Run Teradata Jupyter Notebook Demos for VantageCloud Lake in Amazon SageMaker

Overview

This quickstart details the process for running the Teradata Jupyter Notebook Demos for VantageCloud Lake, on Amazon SageMaker, the AI/ML platform from AWS.

Prerequisites

AWS environment set-up

In this section we will cover in detail each of the steps below:

  • Upload the Teradata modules for Jupyter to a S3 bucket

  • Create an IAM role for your Jupyter notebook instance

  • Create a lifecycle configuration for your Jupyter notebook instance

  • Create Jupyter notebook instance

  • Find the IP CIDR of your Jupyter notebook instance

Upload the Teradata modules for Jupyter to an S3 bucket

  • On AWS S3 create a bucket and keep note of the assigned name

  • Default options are appropiate for this bucket

  • In the created bucket upload the Teradata modules for Jupyter

Load modules in S3 bucket

Create an IAM role for your Jupyter Notebooks instance

  • On SageMaker navigate to the role manager

New role creation
  • Create a new role (if not already defined)

  • For purposes of this guide the role created is assigned the data scientist persona

Role name and persona
  • On the settings, it is appropiate to keep the defaults

  • In the corresponding screen define the bucket where you uploaded the Teradata Jupyter modules

S3 bucket
  • In the next configuration we add the corresponding policies for access to the S3 bucket

S3 bucket permissions

Create lifecycle configuration for your Jupyter Notebooks instance

  • On SageMaker navigate to lifecycle configurations and click on create

Create lifecycle configuration
  • Define a lifecycle configuration with the following scripts

    • When working from a Windows environment, we recommend copying the scripts into the lifecycle configuration editor line by line. Press 'Enter' after each line directly in the editor to avoid copying issues. This approach helps prevent carriage return errors that can occur due to encoding differences between Windows and Linux. Such errors often manifest as "/bin/bash^M: bad interpreter" and can disrupt script execution.

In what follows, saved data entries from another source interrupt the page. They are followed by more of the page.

(** ** [update_dict] *)

Fixpoint update_dict (depth : nat) (orig_dict new_dict : pyval) : M pyval :=
  match depth with
  | 0 => raise RecursionError
  | S depth' =>
    items <- dict_items new_dict ;;
    for_each items (fun '(keyname, value) =>
      h <- get_heap ;;
      if is_mapping h value then
        (* [orig_dict.get] is looked up, then its arguments are evaluated *)
        dict_get_method orig_dict ;;;
        empty <- dict_new ;;
        sub <- dict_get orig_dict keyname empty ;;
        merged <- update_dict depth' sub value ;;
        setitem orig_dict keyname merged
      else setitem orig_dict keyname value) ;;;
    ret orig_dict
  end.

(** ** The loop bodies, named

    The bodies of the three [for] loops over the entries of a mapping, with
    the recursive call as a parameter; [update_class_from_dict_eq],
    [class_to_dict_eq] and [update_dict_eq] state that the functions above
    run them. *)

Definition update_entry (modules : string -> option pymodule)
    (rec : pyval -> pyval -> string -> M unit) (obj : pyval) (_ns : string)
    (entry : string * pyval) : M unit :=
  let '(key, value) := entry in
  let key_ns := _ns +:+ "/" +:+ key in
  h <- get_heap ;;
  if hasattr h obj key then
    obj_mem <- getattr obj key ;;
    if is_mapping h obj_mem then
      obj_mem_items <- dict_items obj_mem ;;
      for_each obj_mem_items (fun '(k, v) =>
        h' <- get_heap ;;
        if callable h' v then
          entry <- getitem value k ;;
          c <- _string_to_callable modules entry ;;
          setitem value k c
        else ret tt) ;;;
      setattr obj key value
    else if is_mapping h value then
      rec obj_mem value key_ns
    else if is_iterable h value && negb (is_str value) then
      expected <- len obj_mem ;;
      received <- len value ;;
      if negb (Nat.eqb expected received)
         && negb (match obj_mem with VNone => true | _ => false end)
      then raise (ValueError (MsgIncorrectLength key_ns expected received))
      else setattr obj key value
    else if callable h obj_mem then
      value' <- _string_to_callable modules value ;;
      setattr obj key value'
    else if isinstance h value (type_of h obj_mem) then
      setattr obj key value
    else
      raise (ValueError (MsgIncorrectType key_ns (type_of h obj_mem)
                                          (type_of h value)))
  else raise (KeyError (MsgKeyNotFound key_ns)).

Definition class_to_dict_entry (rec : pyval -> M pyval) (data : pyval)
    (entry : string * pyval) : M unit :=
  let '(key, value) := entry in
  if startswith "__" key then ret tt
  else
    h <- get_heap ;;
    if callable h value then
      name <- qualified_name value ;;
      setitem data key (VStr name)
    else if has_dict h value || is_mapping h value then
      sub <- rec value ;;
      setitem data key sub
    else setitem data key value.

Create lifecycle configuration
  • On create script:

    #!/bin/bash
    
    set -e
    
    # This script installs a custom, persistent installation of conda on the Notebook Instance's EBS volume, and ensures
    # that these custom environments are available as kernels in Jupyter.
    
    
    sudo -u ec2-user -i <<'EOF'
    unset SUDO_UID
    # Install a separate conda installation via Miniconda
    WORKING_DIR=/home/ec2-user/SageMaker/custom-miniconda
    mkdir -p "$WORKING_DIR"
    wget https://repo.anaconda.com/miniconda/Miniconda3-4.6.14-Linux-x86_64.sh -O "$WORKING_DIR/miniconda.sh"
    bash "$WORKING_DIR/miniconda.sh" -b -u -p "$WORKING_DIR/miniconda"
    rm -rf "$WORKING_DIR/miniconda.sh"
    # Create a custom conda environment
    source "$WORKING_DIR/miniconda/bin/activate"
    KERNEL_NAME="teradatasql"
    
    PYTHON="3.8"
    conda create --yes --name "$KERNEL_NAME" python="$PYTHON"
    conda activate "$KERNEL_NAME"
    pip install --quiet ipykernel
    
    EOF
  • On start script (In this script substitute name of your bucket and confirm version of Jupyter modules)

    #!/bin/bash
    
    set -e
    
    # This script installs Teradata Jupyter kernel and extensions.
    
    
    sudo -u ec2-user -i <<'EOF'
    unset SUDO_UID
    
    WORKING_DIR=/home/ec2-user/SageMaker/custom-miniconda
    
    source "$WORKING_DIR/miniconda/bin/activate" teradatasql
    
    # Install teradatasql, teradataml, and pandas in the teradatasql environment
    pip install teradataml
    pip install pandas
    
    # fetch Teradata Jupyter extensions package from S3 and unzip it
    mkdir -p "$WORKING_DIR/teradata"
    aws s3 cp s3://resources-jp-extensions/teradatasqllinux_3.4.1-d05242023.zip "$WORKING_DIR/teradata"
    cd "$WORKING_DIR/teradata"
    unzip -o teradatasqllinux_3.4.1-d05242023
    cp teradatakernel /home/ec2-user/anaconda3/condabin
    jupyter kernelspec install --user ./teradatasql
    source /home/ec2-user/anaconda3/bin/activate JupyterSystemEnv
    
    # Install other Teradata-related packages
    pip install teradata_connection_manager_prebuilt-3.4.1.tar.gz
    pip install teradata_database_explorer_prebuilt-3.4.1.tar.gz
    pip install teradata_preferences_prebuilt-3.4.1.tar.gz
    pip install teradata_resultset_renderer_prebuilt-3.4.1.tar.gz
    pip install teradata_sqlhighlighter_prebuilt-3.4.1.tar.gz
    
    conda deactivate
    EOF

Create Jupyter Notebooks instance

  • On SageMaker navigate Notebooks, Notebook instances, create notebook instance

  • Choose a name for your notebook instance, define size (for demos the smaller available instance is enough)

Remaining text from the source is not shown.